Книги

Символические образы. Очерки по искусству Возрождения

22
18
20
22
24
26
28
30

(Далее Тосканелла восхваляет ораторское искусство и заключает:)

Итак, идемте же, мужи ученейшие и превосходнейшие, припадем к этому божественному разуму, возьмемся за эти разделы людской учености, за эти свободные искусства со всем возможным рвением, тщанием и трудом; будем усердны днем и бодрственны ночью, дабы дух ваш, божественный дар, не погряз в трясине земного, но всегда смотрел ввысь на божественное, ни о чем не думал и ни к чему не стремился, кроме как к исполнению небесной задачи. Если вы так поступите, то ваши имена будут жить после вашей смерти.

При всем удивительном сходстве с темами Станцы, речь Тосканеллы никак не могла быть источником рафаэлевских фресок. Лишь похвалы поэзии и философии отражены в Станце — будь это иллюстрацией к эвлоге Тосканеллы, две оставшихся стены пришлось бы посвятить Истории и Риторике.

Однако речь интересна нам не столько выбором дисциплин, сколько тем, за что они превозносятся. Очевидно, и говорящий, и слушающие согласны, что достоинство знаний — в их связи с Божеством. Все интеллектуальные дисциплины включают большую или меньшую долю откровения. Бог говорит косвенно устами поэтов и философов, прямо — в Писании и церковном Предании, хотя их и следует разъяснять. Мы вновь видим, что в Станце поэты и философы помещены наравне с богословами вовсе не из-за «возрожденческой секуляризации». Традиция, на которую опирается Тосканелла, ничуть не принижает священное, напротив, поднимает профанное. Уважение к древней поэзии и философии лишь подчеркивает значение divinarum rerum notitia, знания вещей божественных, представленного так называемым «Спором о причастии».

Название это пошло от Вазари — он говорит о святых, спорящих о святых дарах на алтаре.[286] Часто указывалось, что это объяснение (которое Вазари в эпоху Реформации казалось вполне естественным) только замутняет смысл композиции. Ее, как и остальные, надо читать сверху вниз, от Бога к человеку. В этом всеохватывающем контексте мы видим, как «знание вещей божественных» снисходит на землю в Боговоплощении. В этом необычном изображении Троицы голубь Святого Духа спустился ниже фигуры Христа и, в окружении четырех Евангелий, парит над алтарем, вокруг которого отцы Церкви в своих боговдохновенных писаниях разъясняют человечеству благую весть.
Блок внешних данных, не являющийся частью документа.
(* ===== verification/TrxChecks.v ===== *)
(** The state-dependent checks of a transaction: the cache of public keys
    ([app/auth.go]), the reference to a recent block ([app/tapos.go],
    [common/tapos.go]) and the transactions of the latest blocks
    ([app/inblock_trxs.go]).

    Each keeps a memory of its own beside the state database and is told when a
    block was applied, reverted or committed.  The locks and the statistics are left
    out. *)
From S2P Require Import Prelude Constants State Evaluators Ops.

(** What the checks see of a transaction and of a block.  [true] marks a
    transaction whose receipt is a success. *)
Record SignedTrx : Type := mkSignedTrx {
  st_Sig : list Z;
  st_HasExpiration : bool;
  st_Expiration : Z;
  st_RefBlockNum : Z;
  st_RefBlockPrefix : Z;
  st_Operations : list Operation
}.

#[export] Instance SignedTrx_inhabited : Inhabited SignedTrx := populate (mkSignedTrx [] false 0 0 0 []).

Record TrxBlock : Type := mkTrxBlock {
  tb_Num : Z;
  tb_Time : Z;
  tb_Trxs : list (SignedTrx * bool)
}.

(** [for i := a; i <= b; i++]. *)
Definition range (a b : Z) : list Z := (λ i, a + Z.of_nat i) <$> seq 0 (Z.to_nat (b - a + 1)).

(** * Public keys *)

(** The cache forgets entries when it is full: see [Discard]. *)
Record AuthFetcher : Type := mkAuth {
  af_cache : gmap string string;
  af_changes : gmap Z (list string);
  af_last : Z;
  af_commit : Z
}.

Definition NewAuthFetcher (headBlockNum lastCommitBlockNum : Z) : AuthFetcher :=
  mkAuth ∅ ∅ headBlockNum lastCommitBlockNum.

Definition Discard (account : string) (f : AuthFetcher) : AuthFetcher :=
  mkAuth (delete account (af_cache f)) (af_changes f) (af_last f) (af_commit f).

Definition GetPublicKey (accounts : gmap string SoAccount) (account : string) (f : AuthFetcher) :
    result string * AuthFetcher :=
  match af_cache f !! account with
  | Some data => (Ok data, f)
  | None =>
    match accounts !! account with
    | None => (Panic "auth not found", f)
    | Some auth =>
      if negb (acc_Freeze auth =? 0) then (Panic "account is frozen", f) else
      let key := acc_PubKey auth in
      (Ok key, mkAuth (<[account := key]> (af_cache f)) (af_changes f) (af_last f) (af_commit f))
    end
  end.

Definition CheckPublicKey (accounts : gmap string SoAccount) (account key : string) (f : AuthFetcher) :
    result unit * AuthFetcher :=
  let '(r, f') := GetPublicKey accounts account f in
  (expected ← r; check (String.eqb expected key) "key mismatch", f').

Definition newAccount (blockNum : Z) (name key : string) (f : AuthFetcher) : AuthFetcher :=
  mkAuth (<[name := key]> (af_cache f))
    (<[blockNum := default [] (af_changes f !! blockNum) ++ [name]]> (af_changes f)) (af_last f) (af_commit f).

(** The keys that an operation sets. *)
Definition keyChange (op : Operation) : option (string * string) :=
  match op with
  | OpAccountCreate _ _ newAccountName pubKey => Some (newAccountName, pubKey)
  | OpAccountUpdate owner pubKey => Some (owner, pubKey)
  | _ => None
  end.

(** The changes of the successful transactions of a block, in order. *)
Definition keyChanges (b : TrxBlock) : list (string * string) :=
  '(t, ok) ← tb_Trxs b; if (ok : bool) then omap keyChange (st_Operations t) else [].

Definition auth_BlockApplied (b : TrxBlock) (f : AuthFetcher) : AuthFetcher :=
  if af_last f <? tb_Num b then
    let f' := foldl (λ f c, newAccount (tb_Num b) c.1 c.2 f) f (keyChanges b) in
    mkAuth (af_cache f') (af_changes f') (tb_Num b) (af_commit f')
  else f.

(** One turn of the loop of [BlockReverted]. *)
Definition forgetBlock (f : AuthFetcher) (i : Z) : AuthFetcher :=
  mkAuth (foldl (λ m name, delete name m) (af_cache f) (default [] (af_changes f !! i)))
    (delete i (af_changes f)) (af_last f) (af_commit f).

Definition auth_BlockReverted (blockNum : Z) (f : AuthFetcher) : AuthFetcher :=
  if (blockNum <=? af_last f) && (af_commit f <? blockNum) then
    let f' := foldl forgetBlock f (range blockNum (af_last f)) in
    mkAuth (af_cache f') (af_changes f') (wrap64 (blockNum - 1)) (af_commit f')
  else f.

Definition auth_BlockCommitted (blockNum : Z) (f : AuthFetcher) : AuthFetcher :=
  if (af_commit f <? blockNum) && (blockNum <=? af_last f) then
    mkAuth (af_cache f) (foldl (λ m i, delete i m) (af_changes f) (range (af_commit f + 1) blockNum))
      (af_last f) blockNum
  else f.

(** * References to recent blocks *)

Definition TaposMaxBlockCount : Z := 2048.
Definition TaposRefBlockNum (blockNum : Z) : Z := wrap32 (blockNum mod TaposMaxBlockCount).

(** The bytes 8 to 11 of a block id, big endian. *)
Definition TaposRefBlockPrefix (blockId : string) : result Z :=
  match String.get 8 blockId, String.get 9 blockId, String.get 10 blockId, String.get 11 blockId with
  | Some a, Some b, Some c, Some d => Ok (code a * 2 ^ 24 + code b * 2 ^ 16 + code c * 2 ^ 8 + code d)
  | _, _, _, _ => Panic "slice bounds out of range"
  end.

(** An entry that was never loaded is empty. *)
Record TaposChecker : Type := mkTapos { tc_blockIds : gmap Z string; tc_lastBlock : Z }.

(** [loadBlockId]: stops at the first summary that is missing. *)
Fixpoint loadBlockIds (summary : gmap Z string) (nums : list Z) (ids : gmap Z string) : gmap Z string :=
  match nums with
  | [] => ids
  | i :: nums' =>
    let n := TaposRefBlockNum i in
    match summary !! n with
    | None => ids
    | Some id => loadBlockIds summary nums' (<[n := id]> ids)
    end
  end.

Definition loadBlockId (summary : gmap Z string) (from to : Z) (c : TaposChecker) : TaposChecker :=
  mkTapos (loadBlockIds summary (range from to) (tc_blockIds c)) (tc_lastBlock c).

Definition loadAllBlockIds (summary : gmap Z string) (c : TaposChecker) : TaposChecker :=
  loadBlockId summary 1 TaposMaxBlockCount c.

Definition NewTaposChecker (summary : gmap Z string) (lastBlock : Z) : TaposChecker :=
  loadAllBlockIds summary (mkTapos ∅ lastBlock).

Definition tapos_Check (t : SignedTrx) (c : TaposChecker) : result unit :=
  expected ← TaposRefBlockPrefix (default EmptyString (tc_blockIds c !! TaposRefBlockNum (st_RefBlockNum t)));
  check (expected =? st_RefBlockPrefix t) "prefix mismatch".

Definition tapos_BlockApplied (summary : gmap Z string) (blockNum : Z) (c : TaposChecker) : TaposChecker :=
  if tc_lastBlock c <? blockNum then
    let count := wrap64 (blockNum - tc_lastBlock c) in
    let c' := if count <? TaposMaxBlockCount then loadBlockId summary (wrap64 (tc_lastBlock c + 1)) blockNum c
              else loadAllBlockIds summary c in
    mkTapos (tc_blockIds c') blockNum
  else c.

Definition tapos_BlockReverted (summary : gmap Z string) (blockNum : Z) (c : TaposChecker) : TaposChecker :=
  if blockNum <=? tc_lastBlock c then
    let count := wrap64 (tc_lastBlock c - blockNum + 1) in
    let c' := if count <? TaposMaxBlockCount then loadBlockId summary blockNum (tc_lastBlock c) c
              else loadAllBlockIds summary c in
    mkTapos (tc_blockIds c') (wrap64 (blockNum - 1))
  else c.

(** * Transactions of the latest blocks *)

Definition TrxMaxExpirationTime : Z := 60.
Definition sMaxHistoryBlocks : Z := TrxMaxExpirationTime / BlockInterval + 1.
Definition sTrxSignatureSize : nat := 65.

Record InBlockTrxEntry : Type := mkInBlock { ie_data : list Z; ie_trxs : gset (list Z) }.

(** The first [count] signatures of a blob. *)
Fixpoint cutSigs (count : nat) (data : list Z) : list (list Z) :=
  match count with
  | O => []
  | S count' => take sTrxSignatureSize data :: cutSigs count' (drop sTrxSignatureSize data)
  end.

Definition NewInBlockEntry (data : list Z) : InBlockTrxEntry :=
  mkInBlock data (list_to_set (cutSigs (length data / sTrxSignatureSize) data)).

Record InBlockTrxChecker : Type := mkInBlockChecker {
  ic_trxs : gmap Z InBlockTrxEntry;
  ic_last : Z
}.

(** The table of block transactions, by block number.  [Create] leaves an
    existing row alone. *)
Notation BlockTrxs := (gmap Z (list Z)).
Definition ic_save1 (i : Z) (trxs : gmap Z InBlockTrxEntry) (tbl : BlockTrxs) : BlockTrxs :=
  match trxs !! i, tbl !! i with
  | Some e, None => <[i := ie_data e]> tbl
  | _, _ => tbl
  end.
Definition ic_save (from to : Z) (trxs : gmap Z InBlockTrxEntry) (tbl : BlockTrxs) : BlockTrxs :=
  foldl (λ tbl i, ic_save1 i trxs tbl) tbl (range from to).
Definition ic_remove (from to : Z) (tbl : BlockTrxs) : BlockTrxs :=
  foldl (λ tbl i, delete i tbl) tbl (range from to).
Definition ic_load1 (tbl : BlockTrxs) (trxs : gmap Z InBlockTrxEntry) (i : Z) : gmap Z InBlockTrxEntry :=
  match tbl !! i with Some data => <[i := NewInBlockEntry data]> trxs | None => trxs end.
Definition ic_load (tbl : BlockTrxs) (from to : Z) (trxs : gmap Z InBlockTrxEntry) : gmap Z InBlockTrxEntry :=
  foldl (ic_load1 tbl) trxs (range from to).

(** The oldest block to keep when [last] is the latest one. *)
Definition ic_start (last : Z) : Z :=
  if sMaxHistoryBlocks <=? last then last - sMaxHistoryBlocks + 1 else 1.

Definition NewInBlockTrxChecker (tbl : BlockTrxs) (last : Z) : InBlockTrxChecker :=
  mkInBlockChecker (if last <? 1 then ∅ else ic_load tbl (ic_start last) last ∅) last.

Definition Has (sig : list Z) (c : InBlockTrxChecker) : bool :=
  existsb (λ ie, bool_decide (sig ∈ ie_trxs ie.2)) (map_to_list (ic_trxs c)).

Definition ic_BlockApplied (b : TrxBlock) (c : InBlockTrxChecker) (tbl : BlockTrxs) :
    InBlockTrxChecker * BlockTrxs :=
  let blockNum := tb_Num b in
  if ic_last c <? blockNum then
    let sigs := (λ t, st_Sig t.1) <$> tb_Trxs b in
    let trxs := <[blockNum := NewInBlockEntry (concat sigs)]> (ic_trxs c) in
    let tbl1 := ic_save blockNum blockNum trxs tbl in
    if sMaxHistoryBlocks <? blockNum then
      let oldBlock := blockNum - sMaxHistoryBlocks in
      (mkInBlockChecker (delete oldBlock trxs) blockNum, ic_remove oldBlock oldBlock tbl1)
    else (mkInBlockChecker trxs blockNum, tbl1)
  else (c, tbl).

Definition ic_BlockReverted (blockNum : Z) (c : InBlockTrxChecker) (tbl : BlockTrxs) :
    InBlockTrxChecker * BlockTrxs :=
  if blockNum <=? ic_last c then
    let start := ic_start (ic_last c) in
    let tbl' := ic_remove blockNum (ic_last c) tbl in
    let trxs := foldl (λ m i, delete i m) (ic_trxs c) (range blockNum (ic_last c)) in
    let last := wrap64 (blockNum - 1) in
    let newStart := ic_start last in
    (mkInBlockChecker (if newStart <? start then ic_load tbl' newStart (start - 1) trxs else trxs) last, tbl')
  else (c, tbl).

(** * Loops over block numbers *)

Lemma elem_of_range x a b : x ∈ range a b ↔ a ≤ x ≤ b.
Proof.
  unfold range. rewrite list_elem_of_fmap. setoid_rewrite elem_of_seq. split.
  - intros (i & -> & Hi). lia.
  - intros Hx. exists (Z.to_nat (x - a)). lia.
Qed.

Lemma range_one n : range n n = [n].
Proof. unfold range. replace (Z.to_nat (n - n + 1)) with 1%nat by lia. simpl. by rewrite Z.add_0_r. Qed.

Lemma lookup_delete_all `{Countable K} {A} (m : gmap K A) l k :
  foldl (λ m i, delete i m) m l !! k = if decide (k ∈ l) then None else m !! k.
Proof.
  revert m. induction l as [|i l IH]; intros m; cbn [foldl]; [done|]. rewrite IH.
  destruct (decide (k ∈ l)); [by rewrite decide_True by (by right)|].
  destruct (decide (k = i)) as [->|Hne].
  - rewrite lookup_delete_eq. by rewrite decide_True by left.
  - rewrite lookup_delete_ne by done. rewrite decide_False; [done|]. by rewrite elem_of_cons; intros [?|?].
Qed.

Lemma lookup_delete_range {A} (m : gmap Z A) a b k :
  foldl (λ m i, delete i m) m (range a b) !! k = if decide (a ≤ k ≤ b) then None else m !! k.
Proof.
  rewrite lookup_delete_all. pose proof (elem_of_range k a b). repeat case_decide; naive_solver.
Qed.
В рамках этого широко представления легко объяснить и остальные фрески. Так называемый «Парнас» прекраснейше изображает Numine Aflfatur, боговдохновенность поэзии: Аполлон и слепой Гомер в экстазе взирают на небеса, музы и поэты вручают свои сверхъестественные знания непосредственно глядящим на фрески.

Общее значение так называемой «Афинской школы» в этом контексте тоже вполне понятно. Causarum Cognitio восседает на троне, в руках у нее два тома, подписанные Moralis и Naturalis — два раздела философии. Натурфилософию олицетворяет Платон, который держит «Тимея» — диалог, обсуждающий создание и природу вселенной. Его знаменитый указующий вверх жест может относиться как раз к сознанию причин, а не к доктринальным расхождениям с учеником Аристотелем, который держит «Этику», раскрывающую нам нравственную философию.[287] Можно ожидать, что остальные философы являют собой примеры сознания причин в естественной и нравственной философии. В этом, безусловно, и состоит тема групп, собравшихся под статуями Минервы, богини мудрости, и Аполлона, учителя Этики.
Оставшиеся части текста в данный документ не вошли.